これはまた、書く文章が横書きか縦書きかでも変わってきます。
横書きの場合は、数字もアルファベットも半角がいいのではないかと思います。縦書きの場合、半角だとうまく文字が並ばないこともあるので注意が必要です。
「Standard」or「Standard」
「1200円」or「1200円」
●記号類の使い方
「1200円」or「1,200円」
「10am」or「10AM」or「10a.m.」or「10A.M.」
●数字の書き方
「35000円」or「3万5000円」or「35,000円」or「3万5,000円」
●「」と『』
二重カギ括弧『』は、書籍・雑誌名、映画名、テレビ番組名など、なんらかの作品に使うことが多いようです。
また、「」の中にさらにカッコが必要な時も『』を使います。
いずれも、「絶対こうしなければならない」という決まりはありません。でも、何らかの基準がほしいという場合はどうしたらいいでしょう?

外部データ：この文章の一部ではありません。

(* ===== verification/Dispatch.v ===== *)
(** * Handling of an accepted connection

    Models the connection loops of cmd/proxy/outbound.go and inbound.go, the
    two [HttpProc] of http.go, domain_policy.go's raw check,
    inbound_target.go and the fields of traffic_log.go: how the first bytes
    choose between an HTTP exchange, TLS interception and a raw tunnel, and
    what the domain policy sees.

    The original destination of the socket, the outcome of dialling, the
    libraries an interception uses ([tls_world]), the map orders and the bytes
    lost with each discarded reader are arguments.  A connection is served by
    [util.GO], which turns a panic into the end of the process. *)

From S2P Require Export ClientHello Socket RouteMatch Intercept.

Local Open Scope string_scope.
Local Open Scope nat_scope.
Local Open Scope list_scope.

(** ** domain_policy.go, inbound_target.go, traffic_log.go *)

Definition outboundDirection : string := DirectionOutbound.
Definition inboundDirection : string := DirectionInbound.

Definition protoTCP : string := "tcp".
Definition protoTLS : string := "tls".
Definition protoHTTP : string := "http".
Definition protoCONNECT : string := "connect".
Definition protoWS : string := "websocket".

(** of the inbound server, which keeps no connections *)
Definition generateKey (localAddr remoteAddr : string) : string := localAddr +:+ "-" +:+ remoteAddr.
Definition inbound_AddConn {C} (conn : C) : option string := None.
Definition inbound_RemoveConn {C} (conn : C) : option string := None.

Definition inboundDialTarget (originalTarget : string) : string :=
  match SplitHostPort originalTarget with
  | Some (_, port) => JoinHostPort "127.0.0.1" port
  | None => originalTarget
  end.

Record trafficMetadata := mk_traffic {
  tm_direction : string; tm_proto : string; tm_domain : string; tm_targetIP : string;
  tm_targetPort : string; tm_remoteAddr : string; tm_localAddr : string
}.

Definition splitHostPort (addr : string) : string * string :=
  match SplitHostPort addr with Some (h, p) => (h, p) | None => (addr, "-") end.

Definition newTrafficMetadata (direction remote local targetAddr : string) : trafficMetadata :=
  let '(host, port) := splitHostPort targetAddr in
  mk_traffic direction protoTCP "-" host port remote local.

新聞社や出版社では、表記に関して会社の基準を定めています。朝日新聞社では表記の基準を本にして販売していますので、こうしたものを参考にするのもいいでしょう。
また、インターネットで新聞社の記事を検索して、どのような表記を主に使っているのかを調べて参考にするのもいいと思います。ただし、最近では、新聞社のサイトを見ていても、複数の表記がけっこう入り混じっているようにも見受けられます。ネットの普及で、新聞記者だけでなく、フリーライターや著名人など様々な人々の原稿が飛び交うようになり、昔に比べ表記の自由度がアップしたのかもしれません。
いずれにせよ、あるまとまった文章の中では、意図する場合を除き、表記を統一するのが基本です。